Lokführer durch Faustschlag verletzt – Polizei ermittelt

Wappen auf der Uniform eines Bundespolizisten | Foto: EVN (Symbolbild)

Am Donnerstagabend ist ein Lokführer von einer bislang unbekannten männlichen Person durch einen Faustschlag verletzt worden. Der Geschädigte erlitt eine blutende Platzwunde sowie ein geschwollenes Auge.

Zuvor war der Lokführer auf der Bahnstrecke zwischen Jena und Leipzig zu einer Schnell­bremsung gezwungen worden, als sich eine 19-jährige Frau trotz geschlossener Halbschranke in den Gleisbereich begeben hatte. Der Lokführer öffnete daraufhin sein Fenster und forderte die Frau zum unmittelbaren Verlassen des Gleisbereiches auf. Kurz darauf nutzte ein bis dato Unbekannter die Stufen des Triebfahrzeugs, um an das Seitenfenster des Führerstands zu gelangen und schlug ohne Vorwarnung dem Lokführer mit der Faust ins Gesicht.

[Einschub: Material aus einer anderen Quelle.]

(* ===== verification/ClientWork.v ===== *)
(** What the steps of other threads leave alone (Client.v), and the list of meta requests: each
    is in it once, and the client holds the references it should. *)

From stdpp Require Import functions.
From S2P Require Import Prelude AwsCommon Counting AutoRangedPut ClientConfig Client ClientInv ClientSteps.

(** * Frames *)

Section frames.
Context `{M : !AwsMath} `{F : !AwsMathDouble}.
Context (cfg : s3_client) (mr : nat → meta_settings).
Implicit Types (c : client) (r : request) (cn : connection) (m : nat).

(** The parts of a meta request that belong to the list of meta requests and the limits. *)
Definition meta_key (d : meta_data) : bool * Z * Z := (mr_scheduled d, mr_refs d, mr_max_active_connections_override d).

(** Everything but connections, counters and the request to run the worker is unchanged. *)
Record fixed c c' : Prop := {
  x_phase : c_phase c' = c_phase c;
  x_meta_requests : c_meta_requests c' = c_meta_requests c;
  x_pending : c_pending_meta_request_work c' = c_pending_meta_request_work c;
  x_metas m : meta_key (c_metas c' m) = meta_key (c_metas c m);
  x_preparing : c_preparing c' = c_preparing c;
  x_prepared : c_prepared_requests c' = c_prepared_requests c;
  x_queue : c_request_queue c' = c_request_queue c;
  x_failing : c_failing c' = c_failing c;
  x_failed : c_num_failed_prepare_requests c' = c_num_failed_prepare_requests c;
  x_held_back : c_held_back c' = c_held_back c;
  x_made : c_made c' = c_made c;
}.

#[export] Instance fixed_refl : Reflexive fixed.
Proof. by split. Qed.

#[export] Instance fixed_trans : Transitive fixed.
Proof. intros c1 c2 c3 [] []. split; try congruence. Qed.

Die herbeigerufenen Bundespolizisten konnten die 19-Jährige im Rahmen einer Nahbereichsfahndung in einer Personengruppe in der Nähe des Haltepunkts Jena-Zwätzen ausfindig machen. Die Frau wies einen Atemalkoholwert von 1,77 Promille auf.

Neben einer Ordnungswidrigkeit wegen unerlaubten Überschreitens der Gleise wird derzeit geprüft, ob ein Verfahren wegen gefährlichen Eingriffs in den Bahnverkehr eingeleitet werden muss, sagte ein Polizeisprecher. Der männliche Täter ist weiterhin flüchtig. Die Polizei Jena hat hierzu die weiteren Ermittlungen aufgenommen.

Infolge der Geschehnisse verspäteten sich mehrere Züge um insgesamt 172 Minuten. Der verletzte Lokführer wurde in einem Krankenhaus behandelt.